_ASSIGNMENT_. Copy exactly the lines from the start of the data below through the one that carries "Definition evidence_refs (group", and only those.
● ● ● ● ● ● ●
(** *** RF similarity *)

(** A row of rf_sensor_windows: the two summaries of one sensor window. *)
Definition pair_row : Type := SummaryRow * SummaryRow.

Definition same_window (a b : SummaryRow) : bool :=
  (window_start b =? window_start a) && String.eqb (s_sensor_id b) (s_sensor_id a) && String.eqb (s_bssid b) (s_bssid a)
  && str_ltb (s_source_mac a) (s_source_mac b).

Definition rf_pair (r : InvestigationRequest) (devices : list string) (p : pair_row) : bool :=
  let '(a, b) := p in
  same_window a b && investigationScopeWith r false a
  && in_list devices (Some (s_source_mac a)) && in_list devices (Some (s_source_mac b))
  && (is_empty (DeviceMAC r) || String.eqb (s_source_mac a) (DeviceMAC r) || String.eqb (s_source_mac b) (DeviceMAC r)).

Definition rf_sensor_windows (r : InvestigationRequest) (devices : list string) : list pair_row :=
  List.filter (rf_pair r devices) (list_prod (summaries st) (summaries st)).

Definition pair_key (p : pair_row) : string * string := (s_source_mac (fst p), s_source_mac (snd p)).

Record rf_row := {
  rf_left : string;
  rf_right : string;
  rf_windows : Z;
  rf_sensors : Z;
  rf_last : time;
  rf_refs : string;
}.

(** The references of the three latest windows; windows of one start are
    numbered in the order of the table. *)
Definition evidence_refs (group : list pair_row) : list string :=
  (fun p => "signal-summary:" +:+ FormatRFC3339 (window_start (fst p)) +:+ ":" +:+ s_sensor_id (fst p) +:+ ":"
            +:+ s_bssid (fst p) +:+ ":" +:+ s_source_mac (fst p))
  <$> take 3 (sort_by (less_on (fun p => window_start (fst p)) (flip_less Z.ltb)) group).

Definition rf_group (rows : list pair_row) (k : string * string) : rf_row :=
  let group := members pair_key rows k in
  {| rf_left := fst k; rf_right := snd k; rf_windows := count_distinct (window_start ∘ fst) group;
     rf_sensors := count_distinct (s_sensor_id ∘ fst) group; rf_last := max_of (last_observed_at ∘ fst <$> group);
     rf_refs := Join (evidence_refs group) "|" |}.

Definition rf_less : rf_row -> rf_row -> bool :=
  less_then rf_sensors (flip_less Z.ltb) id
    (less_then rf_windows (flip_less Z.ltb) id (less_then rf_left str_ltb id (less_on rf_right str_ltb))).

Definition rf_rows (r : InvestigationRequest) (devices : list string) (limit : Z) : list rf_row :=
  let rows := rf_sensor_windows r devices in ordered rf_less limit (rf_group rows <$> group_keys pair_key rows).

Definition QualifiesRFOverlap (sensors windows : Z) : bool := (2 <=? sensors) && (2 <=? windows).

Definition RFConfidence (sensors windows : Z) : string :=
  "inferred from " +:+ Itoa windows +:+ " window(s) of overlap across " +:+ Itoa sensors
  +:+ " sensors; a proximity hint, not a measured distance".

Definition splitEvidenceRefs (raw : string) : list string := if is_empty raw then [] else Split raw "|"%char.

Definition rf_id (left right : string) : string := "rf-sim:" +:+ left +:+ ":" +:+ right.

Definition rf_link (freshCutoff : time) (row : rf_row) : InvestigationLink := {|
  LinkID := rf_id (rf_left row) (rf_right row); LinkSource := device_id (rf_left row);
  LinkTarget := device_id (rf_right row); LinkType := "inferred_rf_similarity"; LinkWeight := f64_of_Z (rf_windows row);
  LinkWeightBasis := "time_overlap_windows"; LinkEvidence := splitEvidenceRefs (rf_refs row);
  LinkConfidence := RFConfidence (rf_sensors row) (rf_windows row); LinkFresh := negb (rf_last row <? freshCutoff) |}.

(** The larger of the best overlap so far and this one. *)
Definition better (best : Z * Z) (row : rf_row) : Z * Z :=
  if (fst best <? rf_sensors row) || ((rf_sensors row =? fst best) && (snd best <? rf_windows row))
  then (rf_sensors row, rf_windows row) else best.

Definition rf_qualifies (row : rf_row) : bool := QualifiesRFOverlap (rf_sensors row) (rf_windows row).

Definition add_rf (limit : Z) (freshCutoff : time) (links : list InvestigationLink) (row : rf_row) : list InvestigationLink :=
  if negb (rf_qualifies row) || (limit <=? Z.of_nat (length links)) then links else links ++ [rf_link freshCutoff row].

Definition unknown_reason (best : Z * Z) : string :=
  if fst best =? 0 then "RF proximity is unknown: no two devices share a retained sensor window in this scope."
  else "RF proximity is unknown: the best observed overlap was " +:+ Itoa (snd best) +:+ " window(s) across "
       +:+ Itoa (fst best) +:+ " sensor(s), and two sensors with repeated overlap are required.".

Definition investigationRFSimilarityLinks (r : InvestigationRequest) (freshCutoff : time) (f : findings)
    : findings + app_error :=
  let devices := fst (nodeIdentifiers (Nodes f)) in
  if (length devices <? 2)%nat || (remaining r f <=? 0) then inl f
  else
    (let! rows := query RFQuery (rf_rows r devices (remaining r f)) in
     let links := fold_left (add_rf (EdgeLimit r) freshCutoff) rows (Links f) in
     let inferred := (length (Links f) <? length links)%nat in
     let proximity := if inferred then "inferred" else RFProximity f in
     inl {| Nodes := Nodes f; Links := links; Roster := Roster f; RFProximity := proximity;
            rfProximityReason := if negb (bool_decide (rows = [])) && negb (String.eqb proximity "inferred")
                                 then unknown_reason (fold_left better rows (0, 0)) else rfProximityReason f |})%go.

(** ** The response *)

Definition no_findings : findings := {|
  Nodes := []; Links := []; Roster := []; RFProximity := "unknown"; rfProximityReason := "" |}.

Definition focus_reason (total : Z) (freshness : InvestigationFreshness) (rfReason : string) : string :=
  let reason := if total =? 0
    then "No retained evidence matches this scope. A partial or stalled projection does not establish that no devices were observed."
    else "" in
  let reason := if negb (String.eqb (CoverageStatus freshness) "complete")
    then TrimSpace (reason +:+ " Evidence coverage is " +:+ CoverageStatus freshness +:+ ": " +:+ CoverageReason freshness)
    else reason in
  if negb (is_empty rfReason) then TrimSpace (reason +:+ " " +:+ rfReason) else reason.

(** Investigation; [now1] is read while the request is normalized and [now2]
    after the watermarks. *)
Definition Investigation (now1 now2 : time) (request : InvestigationRequest) : InvestigationResponse + app_error :=
  (let! r := NormalizeInvestigationRequest now1 request in
   let! _ := query BeginTx tt in
   let! freshness := InvestigationWatermarks in
   let freshCutoff := now2 - Day in
   let! f := investigationRoster r freshCutoff no_findings in
   let! page := investigationEvidence r in
   let! f := investigationAssociationLinks r freshCutoff f in
   let! f := investigationTypedLinks r freshCutoff f in
   let! f := investigationRFSimilarityLinks r freshCutoff f in
   let! _ := query CommitTx tt in
   inl {| ResponseAnchor := Anchor r; Found := f; Evidence := snd page; EvidencePageNumber := EvidencePage r;
          EvidencePageSize := EvidenceSize r; EvidenceTotal := fst page;
          SignalQuality := if existsb (fun e => 0 <? RSSISampleCount e) (snd page)
                           then "sensor-measured RSSI available" else "RSSI unavailable";
          Confidence := "evidence quality is based on retained frame and sensor coverage; it is not a probability or physical distance";
          Freshness := freshness; FocusReason := focus_reason (fst page) freshness (rfProximityReason f);
          GeneratedAt := now2 |})%go.

(** RecordEvidence, on what the caller has found so far. *)
Definition RecordEvidence (r : InvestigationRequest) (cutoff : time) (includeRF : bool) (f : findings)
    : findings + app_error :=
  (let! f := investigationRoster r cutoff f in
   let! f := investigationAssociationLinks r cutoff f in
   let! f := investigationTypedLinks r cutoff f in
   if includeRF then investigationRFSimilarityLinks r cutoff f else inl f)%go.
End investigation.

(** ** Lemmas: requests *)

Lemma clamp_limit_bounds limit default_ : 0 < default_ -> 1 <= clamp_limit limit default_ <= default_.
Proof. intros H. unfold clamp_limit. split_ifs; lia. Qed.

(** The limit a request gets: its own within 1 to the default, else the default. *)
Definition granted (asked most limit : Z) : Prop :=
  (1 <= asked <= most -> limit = asked) /\ (asked < 1 \/ most < asked -> limit = most).

Lemma clamp_limit_granted limit default_ : 0 < default_ -> granted limit default_ (clamp_limit limit default_).
Proof. intros H. unfold granted, clamp_limit. split_ifs; lia. Qed.

Lemma normalized_granted now request r :
  NormalizeInvestigationRequest now request = inl r ->
  granted (NodeLimit request) 200 (NodeLimit r) /\ granted (EdgeLimit request) 400 (EdgeLimit r) /\
  granted (EvidenceSize request) 50 (EvidenceSize r).
Proof.
  unfold NormalizeInvestigationRequest. intros (focus & _ & H)%sum_bind_inl. cbv zeta in H.
  destruct (negb _); [done|]. destruct (_ <? 0); [done|]. injection H as <-.
  cbn [NodeLimit EdgeLimit EvidenceSize]. split_and!; by apply clamp_limit_granted.
Qed.

Lemma normalized_limits now request r :
  NormalizeInvestigationRequest now request = inl r ->
  1 <= NodeLimit r <= 200 /\ 1 <= EdgeLimit r <= 400 /\ 1 <= EvidenceSize r <= 50 /\ 0 <= EvidencePage r.
Proof.
  unfold NormalizeInvestigationRequest. intros (focus & _ & H)%sum_bind_inl. cbv zeta in H.
  destruct (negb _); [done|]. destruct (_ <? 0) eqn:E; [done|]. apply Z.ltb_ge in E. injection H as <-.
  cbn [NodeLimit EdgeLimit EvidenceSize EvidencePage]. split; [by apply clamp_limit_bounds|].
  split; [by apply clamp_limit_bounds|]. split; [by apply clamp_limit_bounds|done].
Qed.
● ● ● ● ● ● ●
_EXERCISE RESPONSE_.
(** *** RF similarity *)

(** A row of rf_sensor_windows: the two summaries of one sensor window. *)
Definition pair_row : Type := SummaryRow * SummaryRow.

Definition same_window (a b : SummaryRow) : bool :=
  (window_start b =? window_start a) && String.eqb (s_sensor_id b) (s_sensor_id a) && String.eqb (s_bssid b) (s_bssid a)
  && str_ltb (s_source_mac a) (s_source_mac b).

Definition rf_pair (r : InvestigationRequest) (devices : list string) (p : pair_row) : bool :=
  let '(a, b) := p in
  same_window a b && investigationScopeWith r false a
  && in_list devices (Some (s_source_mac a)) && in_list devices (Some (s_source_mac b))
  && (is_empty (DeviceMAC r) || String.eqb (s_source_mac a) (DeviceMAC r) || String.eqb (s_source_mac b) (DeviceMAC r)).

Definition rf_sensor_windows (r : InvestigationRequest) (devices : list string) : list pair_row :=
  List.filter (rf_pair r devices) (list_prod (summaries st) (summaries st)).

Definition pair_key (p : pair_row) : string * string := (s_source_mac (fst p), s_source_mac (snd p)).

Record rf_row := {
  rf_left : string;
  rf_right : string;
  rf_windows : Z;
  rf_sensors : Z;
  rf_last : time;
  rf_refs : string;
}.

(** The references of the three latest windows; windows of one start are
    numbered in the order of the table. *)
Definition evidence_refs (group : list pair_row) : list string :=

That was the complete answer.